While we often times overlook it, it is welll known that food can make us sleepy. After eating a large turkey dinner, it's almost impossible to do anything apart from lie down and take a snooze. This is because of a chemical you've potentially heard a lot about in the last few years: tryptophan. So what exactly is tryptophan? It actually allows your body to produce an amino acid called L-Tryptophan. This amino acid is essential in the production of the neurotransmitters serotonin and melatonin. These help slow down the nerve traffic in your brain, relax you, and allow you to think less and sleep more.
While you've potentially already felt the relaxing powers turkey has, you may not be trilled about the chance of eating turkey before bed every single night. Well, the great news is that turkey isn't the one and only source of tryptophan. This chemical is also found in dairy foods, soy, meat (particularly fowl), nuts, fish, beans, eggs, hummus and most other protein-laden foods. Eating a little bit of these foods a little before bed time will help you sleep soundly.
The problem with a lot of the food that contain tryptophan is they also contain an amino acid called tyrosine. This produces chemicals that perk you up and make you more energized. Eaten alone, these acids will counterbalance each other and produce no important effects in either direction. The key to getting rest is to eat other foods that will permit you to utilize the tryptophan and not the tyrosine. Excellent foods for accomplishing this effect are carbs. They encourage your body to provide insulin which "ties up" the tyrosine and permits the tryptophan to get to the brain without competition. Just be certain to avoid too large amounts of carbs and easy sugars as this can cause you to produce too much insulin; so you will then wake up not long after you have fallen asleep.

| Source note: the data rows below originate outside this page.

Lemma ok_exec l s s' : ok s → exec l s = Some s' → ok s'.
Proof.
  intros H E. destruct l as [i db dir|i a|i a|i|i|i|i|i|i os|i|i b|i|i].
  - by eapply ok_launch.
  - by eapply ok_acquire_database.
  - by eapply ok_acquire_models.
  - by eapply (ok_serving i s start_downloads).
  - eapply (ok_serving i s start_webhooks); [done| |exact E]. intros x [Kw Kg]. by split.
  - eapply (ok_serving i s start_grpc); [done| |exact E]. intros x [Kw Kg]. split; [done|]. by left.
  - eapply (ok_writer_ends i s downloads_end); [done|done| |exact E].
    intros e (Q1 & Q2 & Q3 & Q4 & Q5). by split_and!.
  - eapply (ok_writer_ends i s webhooks_end); [done| | |exact E].
    + intros x [Kw Kg]. split; simpl; [by intros [?|?]|done].
    + intros e (Q1 & Q2 & Q3 & Q4 & Q5). by split_and!.
  - by eapply ok_teardown.
  - by eapply ok_fail_startup.
  - by eapply ok_drain.
  - by eapply ok_end.
  - by eapply ok_crash.
Qed.
Lemma ok_reachable s : reachable s → ok s.
Proof. induction 1 as [|l s s' _ IH E]; [intros i e He; cbn [engines] in He; by rewrite lookup_empty in He|]. by eapply ok_exec. Qed.

(** C15. One engine per writable store: in any interleaving of engines that start, fail, serve,
    shut down (with steps of the teardown that fail or are cut short) or crash, two engines
    of which each can still write (its log mirror, a download, the webhook task or thread,
    the gRPC server) have different databases and different model directories, after
    resolving their paths; and an engine whose lifespan has ended without keeping its locks
    can write nothing. *)
Theorem store_exclusive s i j e f :
  reachable s → engines s !! i = Some e → engines s !! j = Some f →
  (i ≠ j → can_write e = true → can_write f = true →
     canonical (db_path e) ≠ canonical (db_path f) ∧ canonical (models_dir e) ≠ canonical (models_dir f)) ∧
  (at_ e = Released → can_write e = false ∧ StoreOwnership.held (locks_ e) = false).
Proof.
  intros Hs%ok_reachable He Hf. split.
  - intros Hne We Wf.
    assert (∀ k x, engines s !! k = Some x → can_write x = true →
      os s !! (canonical (db_path x) +:+ ".lock") = Some k ∧
      os s !! StoreOwnership.model_store_lock_path canonical (models_dir x) = Some k) as Hk.
    { intros k x Hx Wx. destruct (Hs k x Hx) as [(P1 & P2 & _) K2 K3 _ K5].
      assert (StoreLock.held (StoreOwnership.database (locks_ x)) = true ∧
              StoreLock.held (StoreOwnership.model_store (locks_ x)) = true) as [Hd Hm].
      { assert (¬ quiet x) as Hq.
        { intros (Q1 & Q2 & Q3 & Q4 & Q5). unfold can_write in Wx. by rewrite Q1, Q2, Q3, Q4, Q5 in Wx. }
        destruct (at_ x); tauto. }
      rewrite <- P2. split; [|by apply K3].
      unfold StoreOwnership.lock_path_for in P1. case_bool_decide; [done|]. injection P1 as ->. by apply K2. }
    destruct (Hk i e He We) as [D1 M1], (Hk j f Hf Wf) as [D2 M2].
    split; intros E; unfold StoreOwnership.model_store_lock_path in *; rewrite E in *; congruence.
  - intros Ea. pose proof (k_phase _ _ _ (Hs i e He)) as K. rewrite Ea in K. destruct K as [Kh (Q1 & Q2 & Q3 & Q4 & Q5)].
    split; [|done]. unfold can_write. by rewrite Q1, Q2, Q3, Q4, Q5.
Qed.

(** Both locks of an engine that releases them are free for the next one; no other lock file
    is touched. *)
Lemma release_frees i os e : engine_ok os i e → at_ e = Drained →
  let db := StoreLock.path (StoreOwnership.database (locks_ e)) in
  let models := StoreLock.path (StoreOwnership.model_store (locks_ e)) in
  let '(o, os') := StoreOwnership.release (locks_ e) os in
  StoreOwnership.held o = false ∧ os' !! db = None ∧ os' !! models = None ∧
  ∀ p, p ≠ db → p ≠ models → os' !! p = os !! p.
Proof.
  intros [_ _ _ _ K] Ea db models. rewrite Ea in K. destruct K as [Hd Hm].
  unfold StoreOwnership.release, StoreLock.release. fold db models. rewrite Hd, Hm. simpl.
  split_and!; [done|by rewrite lookup_delete_eq| |].
  - destruct (decide (db = models)) as [->|Hne]; [by rewrite lookup_delete_eq|].
    by rewrite lookup_delete_ne, lookup_delete_eq.
  - intros p H1 H2. by rewrite !lookup_delete_ne.
Qed.

(** C17. The locks are not kept for nothing.  Take a serving engine, in any reachable state of
    any number of engines, whose teardown runs every step (each returns or fails with an
    error, none is cut short) and whose gRPC edge, if it has one, stops.  Then its lifespan,
    through the final drain of the downloads, ends released: nothing it started can still
    write its store, it holds neither lock, the lock files of its database and of its model
    directory are free for another engine, and no other lock has changed. *)
Theorem complete_teardown_releases s i e outcomes :
  reachable s → engines s !! i = Some e → at_ e = Serving →
  length outcomes = length teardown_steps → Cut ∉ outcomes →
  grpc (life e) = disabled ∨ head outcomes = Some Returns →
  let db := canonical (db_path e) +:+ ".lock" in
  let models := StoreOwnership.model_store_lock_path canonical (models_dir e) in
  ∃ s1 s2 s3 e', exec (Teardown i outcomes) s = Some s1 ∧ exec (DrainOwnedWork i true) s1 = Some s2 ∧
    exec (EndLifespan i) s2 = Some s3 ∧ engines s3 !! i = Some e' ∧
    at_ e' = Released ∧ can_write e' = false ∧ StoreOwnership.held (locks_ e') = false ∧
    os s3 !! db = None ∧ os s3 !! models = None ∧
    ∀ p, p ≠ db → p ≠ models → os s3 !! p = os s !! p.
Proof.
  intros Hs He Ea Hl Hc Hg db models.
  pose proof (teardown_no_writers outcomes (life e) Hl Hc Hg) as Hw.
  assert (∃ s1, exec (Teardown i outcomes) s = Some s1 ∧
    s1 = set_engine i (goto Cleaned (with_life (teardown outcomes (life e)) e)) s) as (s1 & E1 & D1).
  { eexists. simpl. unfold with_engine. rewrite He. simpl. by rewrite Ea. }
  set (e2 := goto Drained (with_life (downloads_end (teardown outcomes (life e))) e)).
  assert (∃ s2, exec (DrainOwnedWork i true) s1 = Some s2 ∧ engines s2 !! i = Some e2 ∧ os s2 = os s) as (s2 & E2 & He2 & Eos).
  { eexists. simpl. unfold with_engine. subst s1. simpl. rewrite lookup_insert_eq. simpl.
    split; [done|]. simpl. by rewrite lookup_insert_eq. }
  assert (reachable s2) as Hs2 by (eapply reach_step; [eapply reach_step; [exact Hs|exact E1]|exact E2]).
  pose proof (ok_reachable s2 Hs2 i e2 He2) as K. pose proof (release_frees i (os s2) e2 K eq_refl) as F.
  assert (∃ s3 e', exec (EndLifespan i) s2 = Some s3 ∧ engines s3 !! i = Some e' ∧ at_ e' = Released ∧
    (locks_ e', os s3) = StoreOwnership.release (locks_ e2) (os s2)) as (s3 & e' & E3 & He' & Ea' & Hr).
  { simpl. unfold with_engine. rewrite He2. cbn [mbind option_bind]. simpl. rewrite Hw.
    destruct (StoreOwnership.release _ _) as [o os'] eqn:R. do 2 eexists. split; [done|]. simpl. by rewrite lookup_insert_eq. }
  pose proof (k_paths _ _ _ K) as (P1 & P2 & _). simpl in P1, P2.
  unfold StoreOwnership.lock_path_for in P1. case_bool_decide; [done|]. injection P1 as P1.
  exists s1, s2, s3, e'. rewrite <- Hr in F. simpl in F. rewrite <- P1, P2, Eos in F. destruct F as (F1 & F2 & F3 & F4).
  assert (reachable s3) as Hs3 by (by eapply reach_step).
  pose proof (k_phase _ _ _ (ok_reachable s3 Hs3 i e' He')) as K'. rewrite Ea' in K'. destruct K' as [_ (Q1 & Q2 & Q3 & Q4 & Q5)].
  split_and!; try done. unfold can_write. by rewrite Q1, Q2, Q3, Q4, Q5.
Qed.
(** The list of workers keeps its length. *)
Definition as_many (n : nat) (s : t) : Prop := length (workers s) = n.
Lemma workers_load_workers done l n : (length done + length l)%nat = n → pres (as_many n) (load_workers done l).
Proof.
  revert done. induction l as [|[| |e] l IH]; intros done Hn; simpl in *; [apply pres_ret| | |apply pres_raise].
  - apply pres_bind; [|intros _; apply IH; rewrite length_app; simpl; lia].
    apply pres_change. intros s _. unfold as_many. simpl. rewrite length_app. simpl. rewrite length_map. lia.
  - apply IH. rewrite length_app. simpl. lia.
Qed.
Lemma workers_start cfg ans : pres (as_many (length (worker_loads ans))) (serve_start cfg ans).
Proof.
  unfold serve_start, prepare, start_tasks, seed, load_backend, when, may_raise.
  repeat first [apply pres_lift | by apply pres_change | by apply workers_load_workers | pres_step].
Qed.

(** C16. A start is accounted for.  One that succeeds runs exactly the configured tasks under
    the teardown.  One that fails once the tasks begin is under the teardown too; one that
    fails before leaves no task, no webhook worker and no gRPC edge, so that no writer keeps
    the locks, but the teardown does not run: what it had loaded stays loaded.  When the
    teardown runs and each of its steps returns, no task, no built backend and no store writer
    is left, and the only remote workers still loaded are those whose close raised (which
    [unload_remote_workers] suppresses). *)
Theorem startup_accounted cfg ans d s r us :
  serve_start cfg ans (init d (length (worker_loads ans))) = (s, r) → length us = length (worker_loads ans) →
  (is_ok r = true → in_try s = true ∧ configured cfg (grpc_enabled cfg) s) ∧
  if in_try s then released us (teardown cfg us all_return s)
  else health_task s = false ∧ sampler s = false ∧ Lifespan.live_writers (life s) = [] ∧ teardown cfg us all_return s = s.
Proof.
  intros E Hu. assert (quiet (init d (length (worker_loads ans)))) as Hq by done.
  assert (length (workers s) = length (worker_loads ans)) as Hw.
  { apply (pres_elim _ _ _ _ _ (workers_start cfg ans) E). unfold as_many. simpl. apply length_replicate. }
  destruct (serve_start_cases cfg ans _ _ _ Hq E) as [[(Hl & Hh & Hs & Ht) Hr]|(g & Hc & Hg)].
  - split; [by destruct r|]. rewrite Ht. split_and!; [done|done|by rewrite Hl|]. unfold teardown. by rewrite Ht.
  - split.
    + intros Hr. split; [apply Hc|]. rewrite Hr in Hg. by rewrite <- (Hg I).
    + destruct Hc as (Ht & Hc). rewrite Ht. apply teardown_released; [done|by rewrite Hw|].
      exact (pres_elim _ _ _ _ _ (not_built_start cfg ans) E (fun _ => eq_refl)).
Qed.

Another way to get the full assistance of tryptophan is to eat foods that may raise your brains absorption of this amino acid. The most effective way to do that is with calcium. And we already learned that dairy products are a great source of tryptophan. This is the reason why our mother's always gave us a warm cup of milk at night to help us sleep; simply because it works.
Hence if you just simply can't seem to settle down and get to sleep, try a late night snack containing nature's sleeping pill: tryptophan. Just remember not to eat too much at night or you will likely wake up one or two hours later just a few. The most efficient plan is to have a decently sized dinner and a little snack break an hour or so before bed. If yo.